HANALEI — Chef Jason Sessions of the Westin Princeville Ocean Resort Villas was a machine — slipping in rice noodles and keeping an eye on the swirling broth for the Pho Sho offering Saturday night.
“It’s back by popular demand,” said Denise Wardlow, Westin Princeville general manager. “People loved it last year and asked for it again. Too bad it’s so hot, or more people would be having it.”
The Relay for Life of North Shore opened at 3 p.m. Saturday, and for the first time on Kauai, closed at 11 p.m. at the Waioli Park where late-afternoon showers sent participants scrambling for shelter under tents from the 23 registered teams.

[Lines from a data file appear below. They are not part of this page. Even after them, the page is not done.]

(* ===== verification/Encoding.v ===== *)
(** * Text encodings of byte strings

    [src/pkgs/encoding/base58/base58.go] (Bitcoin base58, with and without the
    multibase prefix) and [src/pkgs/encoding/base32/base32.go] (Crockford base32).  A
    [math/big] integer is a [Z]. *)

From Stdlib Require Import String Ascii.
From stdpp Require Import strings list.
From S2P Require Import Prelude GoStrings GoText GoBytes.

Open Scope Z_scope.

(** ** Byte slices and strings: [string(b)] and [[]byte(s)] *)
Definition strOf (l : Bytes) : string := bytes l.
Fixpoint bytesOf (s : string) : Bytes :=
  match s with EmptyString => [] | String a s => byteZ a :: bytesOf s end.

(** ** Positional numbers *)

(** [new(big.Int).SetBytes] for base 256. *)
Definition valBE (b : Z) (l : list Z) : Z := foldl (fun acc d => acc * b + d) 0 l.

(** [for value > 0 { value, mod = value / base, value % base; append mod }], lowest
    digit first; a number has at most as many digits as bits. *)
Fixpoint digitsLoop (fuel : nat) (b value : Z) : list Z :=
  match fuel with
  | O => []
  | S fuel => if 0 <? value then value mod b :: digitsLoop fuel b (value / b) else []
  end.
Definition digitsLE (b value : Z) : list Z := digitsLoop (Z.to_nat (Z.log2 value + 1)) b value.

(** [big.Int.Bytes]: big-endian, without leading zeros. *)
Definition bigBytes (value : Z) : Bytes := rev (digitsLE 256 value).

(** [for n < len(l) && l[n] == x { n++ }]. *)
Fixpoint leading {A} `{EqDecision A} (x : A) (l : list A) : nat :=
  match l with [] => 0 | y :: l => if decide (y = x) then S (leading x l) else 0 end.

Definition alphabetByte (alphabet : string) (d : Z) : ascii := digitOf alphabet (Z.to_nat d).

Inductive encodingError :=
  | ErrInvalidEncoding
  | ErrInvalidByte (b : ascii) (offset : nat).

#[export] Instance encodingError_eq_dec : EqDecision encodingError.
Proof. solve_decision. Defined.

(** ** base58 *)
Definition btcAlphabet : string := "123456789ABCDEFGHJKLMNPQRSTUVWXYZabcdefghijkmnopqrstuvwxyz".
Definition multibasePrefix : ascii := "z"%char.

Definition buildDecodeTable : list Z :=
  foldl (fun table i => <[Z.to_nat (byteZ (alphabetByte btcAlphabet (Z.of_nat i))) := Z.of_nat i]> table) (repeat (-1) 256) (seq 0 (String.length btcAlphabet)).
Definition decodeTable : list Z := Eval vm_compute in buildDecodeTable.

Definition base58_EncodeToString (data : Bytes) : string :=
  if (length data =? 0)%nat then EmptyString
  else
    let leadingZeros := leading 0 data in
    let encoded := map (alphabetByte btcAlphabet) (digitsLE 58 (valBE 256 data)) in
    string_of_list_ascii (repeat (alphabetByte btcAlphabet 0) leadingZeros ++ rev encoded).

Fixpoint base58_decodeLoop (i : nat) (value : list ascii) (acc : Z) : Go encodingError Z :=
  match value with
  | [] => Ret acc
  | c :: value =>
      let digit := default 0 (decodeTable !! Z.to_nat (byteZ c)) in
      if digit <? 0 then Fail (ErrInvalidByte c i) else base58_decodeLoop (S i) value (acc * 58 + digit)
  end.

Definition base58_DecodeString (value : string) : Go encodingError Bytes :=
  if (String.length value =? 0)%nat then Ret []
  else
    let leadingZeros := leading (alphabetByte btcAlphabet 0) (list_ascii_of_string value) in
    acc ← base58_decodeLoop 0 (list_ascii_of_string value) 0;
    Ret (repeat 0 leadingZeros ++ bigBytes acc).

Definition EncodeMultibaseToString (data : Bytes) : string := String multibasePrefix (base58_EncodeToString data).
Definition DecodeMultibaseString (value : string) : Go encodingError Bytes :=
  match value with
  | EmptyString => Fail ErrInvalidEncoding
  | String c rest => _ ← check (negb (bool_decide (c = multibasePrefix))) ErrInvalidEncoding; base58_DecodeString rest
  end.

(** ** base32 *)
Definition crockfordAlphabet : string := "0123456789ABCDEFGHJKMNPQRSTVWXYZ".

(** The inner loop of both directions: while there are [v] bits, move the highest [v]
    of them out ([& 31] when encoding, [byte(...)] when decoding). *)
Fixpoint emit (fuel : nat) (v buffer bits : Z) (out : list Z) : list Z * Z * Z :=
  match fuel with
  | O => (out, buffer, bits)
  | S fuel =>
      if v <=? bits then
        let out := out ++ [Z.land (Z.shiftr buffer (bits - v)) (Z.ones v)] in
        let bits := bits - v in
        emit fuel v (if bits =? 0 then 0 else Z.land buffer (Z.shiftl 1 bits - 1)) bits out
      else (out, buffer, bits)
  end.

(** One round: [buffer = buffer << w | x; bits += w] and the inner loop. *)
Definition feedBits (w v : Z) (st : list Z * Z * Z) (x : Z) : list Z * Z * Z :=
  let '(out, buffer, bits) := st in
  emit (Z.to_nat (bits + w)) v (Z.lor (Z.shiftl buffer w) x) (bits + w) out.

Definition base32_EncodeToString (data : Bytes) : string :=
  let '(out, buffer, bits) := foldl (feedBits 8 5) ([], 0, 0) data in
  let out := if 0 <? bits then out ++ [Z.land (Z.shiftl buffer (5 - bits)) 31] else out in
  string_of_list_ascii (map (alphabetByte crockfordAlphabet) out).

Inductive decoded := Skip | Value (v : Z) | Invalid.

(** [for i := range len(crockfordAlphabet) { if crockfordAlphabet[i] == ch ... }]. *)
Fixpoint indexOf (ch : ascii) (alphabet : list ascii) (i : Z) : decoded :=
  match alphabet with
  | [] => Invalid
  | a :: alphabet => if bool_decide (a = ch) then Value i else indexOf ch alphabet (i + 1)
  end.

Definition decodeValue (ch : ascii) : decoded :=
  let z := byteZ ch in
  if bool_decide (ch = "-"%char) then Skip
  else if bool_decide (ch = "O"%char) || bool_decide (ch = "o"%char) then Value 0
  else if bool_decide (ch = "I"%char) || bool_decide (ch = "i"%char) || bool_decide (ch = "L"%char) || bool_decide (ch = "l"%char) then Value 1
  else if between 48 57 ch then Value (z - 48)
  else
    let ch := if between 97 122 ch then ascii_of_N (Z.to_N (z - (97 - 65))) else ch in
    indexOf ch (list_ascii_of_string crockfordAlphabet) 0.

Fixpoint base32_decodeLoop (i : nat) (value : list ascii) (st : list Z * Z * Z) : Go encodingError (list Z * Z * Z) :=
  match value with
  | [] => Ret st
  | c :: value =>
      match decodeValue c with
      | Skip => base32_decodeLoop (S i) value st
      | Invalid => Fail (ErrInvalidByte c i)
      | Value v => base32_decodeLoop (S i) value (feedBits 5 8 st v)
      end
  end.

Definition base32_DecodeString (value : string) : Go encodingError Bytes :=
  st ← base32_decodeLoop 0 (list_ascii_of_string value) ([], 0, 0);
  let '(out, buffer, bits) := st in
  _ ← check ((5 <=? bits) || negb (buffer =? 0)) ErrInvalidEncoding;
  Ret out.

“This is the first time we’re not doing an overnight thing,” said Patti Ornellas of the American Cancer Society. “This is also the first time we’re back in Hanalei after people asked for the event to return to Hanalei.”

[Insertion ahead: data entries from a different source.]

(* ===== verification/ApiKeyInv.v ===== *)
(** * apikey: the abstract registry and the invariant of the indexes

    What a registry of keys is, without storage, and how the three indexes of a stored
    key agree with it. *)

From stdpp Require Import gmap strings list.
From S2P Require Import Prelude GoStrings GoText KVKey KVMemory KVSpec KVProps KVIface Triple KVSets PDCodec GoBytes Encoding EncodingProps GizKeys ApiKey.

Open Scope Z_scope.

(** * apikey: what a client of the server may rely on

    The abstract registry of keys and, for every call of the server, the changes and
    answers it may have: on every branch, errors included.  [ApiKeyProps] shows that
    the server on a store implements it. *)

(** ** Well-formed texts *)
Definition nameOk (s : string) : Prop := validName s = true.
Definition secretOk (s : string) : Prop := validSecret s = true.
Definition ownerOk (s : string) : Prop := Key_validateOwner s = Ret tt.
Definition goodKey (k : apiKey) : Prop := nameOk (ak_Name k) /\ secretOk (ak_APIKey k) /\ ownerOk (ak_Owner k).

#[export] Instance apiKey_eq_dec : EqDecision apiKey.
Proof. solve_decision. Defined.

(** ** The registry a client sees

    The keys in force by name, and the owners that were cleaned up.  [runCall] is a call
    of a server with a store; [akSpec] is what it may do to the registry and answer. *)
Record Registry := MkRegistry { rg_keys : gmap string apiKey; rg_retired : gset string }.

Definition emptyRegistry : Registry := MkRegistry ∅ ∅.
Definition ownerKeys (s : Registry) (owner : string) : gmap string apiKey := filter (fun p => ak_Owner p.2 = owner) (rg_keys s).

Inductive akCall :=
  | CCreate (lock : option string) (now : nat -> Time) (owner displayName : string) (manage : bool)
  | CAuthenticate (secret : string)
  | CListOwner (lock : option string) (owner cursor : string) (limit : Z)
  | CList (lock : option string) (principal : Principal) (cursor : string) (limit : Z)
  | CGet (principal : Principal) (name : string)
  | CRevokeSelf (lock : option string) (principal : Principal)
  | CRevoke (lock : option string) (principal : Principal) (name : string)
  | CRevokeOwner (lock : option string) (owner name : string)
  | CCleanup (lock : option string) (owner : string).

Inductive akResult := RCreated (c : Created) | RKey (k : apiKey) | RPage (p : keyPage) | RUnit.

Definition mapGoR {E A B} (f : A -> B) (r : Go E A) : Go E B := match r with Ret a => Ret (f a) | Fail e => Fail e | Panic => Panic end.
Definition akAnswer {S E A B} (f : A -> B) (m : ST S E A) : ST S E B := fun w => let '(w', r) := m w in (w', mapGoR f r).

Definition runCall {W} `{KVOps W, KVSetOps W, KeyCodec} (c : akCall) : ST (W * Reader) akError akResult :=
  match c with
  | CCreate lock now owner displayName manage => akAnswer RCreated (Key_Create true lock now owner displayName manage)
  | CAuthenticate secret => akAnswer RKey (Authenticate true secret)
  | CListOwner lock owner cursor limit => akAnswer RPage (ListOwner true lock owner cursor limit)
  | CList lock principal cursor limit => akAnswer RPage (Key_List true lock principal cursor limit)
  | CGet principal name => akAnswer RKey (Key_Get true principal name)
  | CRevokeSelf lock principal => akAnswer (fun _ => RUnit) (RevokeSelf true lock principal)
  | CRevoke lock principal name => akAnswer (fun _ => RUnit) (Revoke true lock principal name)
  | CRevokeOwner lock owner name => akAnswer (fun _ => RUnit) (RevokeOwner true lock owner name)
  | CCleanup lock owner => akAnswer (fun _ => RUnit) (CleanupPeer true lock owner)
  end.

Definition createSpec (owner displayName : string) (manage : bool) (s s' : Registry) (r : Go akError Created) : Prop :=
  match r with
  | Ret c =>
      let k := cr_Key c in
      ownerOk owner /\ owner ∉ rg_retired s /\ (size (ownerKeys s owner) < 10)%nat /\
      goodKey k /\ ak_Owner k = owner /\ normalizeDisplayName displayName = Ret (ak_DisplayName k) /\
      ak_ManageAPIKeys k = manage /\ cr_Secret c = ak_APIKey k /\
      rg_keys s !! ak_Name k = None /\ (forall n k', rg_keys s !! n = Some k' -> ak_APIKey k' <> ak_APIKey k) /\
      s' = MkRegistry (<[ak_Name k := k]> (rg_keys s)) (rg_retired s)
  | Fail e =>
      s' = s /\
      match e with
      | ErrInvalidOwner => ~ ownerOk owner
      | ErrInvalidDisplayName => normalizeDisplayName displayName = Fail ErrInvalidDisplayName
      | ErrOwnerRetired => owner ∈ rg_retired s
      | ErrPeerAPIKeyLimit => size (ownerKeys s owner) = 10%nat
      | AKStore _ | AKRandom _ | AKLock _ => True
      | AKText msg => msg = "json"%string \/ msg = "api key: random identifier collision limit reached"%string /\ rg_keys s <> ∅
      | _ => False
      end
  | Panic => False
  end.

Definition authenticateSpec (secret : string) (s s' : Registry) (r : Go akError apiKey) : Prop :=
  s' = s /\
  match r with
  | Ret k => rg_keys s !! ak_Name k = Some k /\ ak_APIKey k = secret
  | Fail ErrInvalidAPIKey => forall n k, rg_keys s !! n = Some k -> ak_APIKey k <> secret
  | Fail (AKStore _) => True
  | _ => False
  end.

(** The keys of the owner after the cursor, in name order. *)
Definition keysAfter (s : Registry) (owner cursor : string) (l : list apiKey) : Prop :=
  strictSorted (ak_Name <$> l) /\ forall k, k ∈ l <-> rg_keys s !! ak_Name k = Some k /\ ak_Owner k = owner /\ strLt cursor (ak_Name k).

Definition listSpec (owner cursor : string) (limit : Z) (s s' : Registry) (r : Go akError keyPage) : Prop :=
  s' = s /\
  match r with
  | Ret p => exists all, keysAfter s owner cursor all /\ kp_Items p = take (Z.to_nat (pageLimit limit)) all /\
      kp_NextCursor p = if pageLimit limit <? Z.of_nat (length all) then default EmptyString (ak_Name <$> last (kp_Items p)) else EmptyString
  | Fail ErrInvalidOwner => ~ ownerOk owner
  | Fail ErrInvalidCursor => cursor <> EmptyString /\ ~ nameOk cursor
  | Fail (AKStore _) | Fail (AKLock _) => True
  | _ => False
  end.

Definition noKey (s : Registry) (owner name : string) : Prop := forall k, rg_keys s !! name = Some k -> ak_Owner k <> owner.

Definition getSpec (owner name : string) (s s' : Registry) (r : Go akError apiKey) : Prop :=
  s' = s /\
  match r with
  | Ret k => rg_keys s !! name = Some k /\ ak_Owner k = owner
  | Fail ErrKeyNotFound => noKey s owner name
  | Fail (AKStore _) => True
  | Panic => containsByte ":" name = true
  | _ => False
  end.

The goal for the Relay for Life of North Shore is $34,000.
Emcee Mel Rapozo moved the crowd through the celebration of survivors, caregivers and cars.
“Don’t look at Herbie’s behind,” Rapozo said. “His safety check is expired. But no worry, there’re no cops here tonight.”
Herbie was supported by a team from the County of Kauai and the full complement of cheerleaders from Kapaa High School.
William Troutman, a perennial community volunteer, had his grandson Justin Noble, a student at Kilauea Elementary School, in tow while helping park cars.
“He got a T-shirt after he was standing on the side of the road yelling ‘Aloha!’ to everyone who passed, and even doing his style of hula,” Troutman said. “He was really into it.”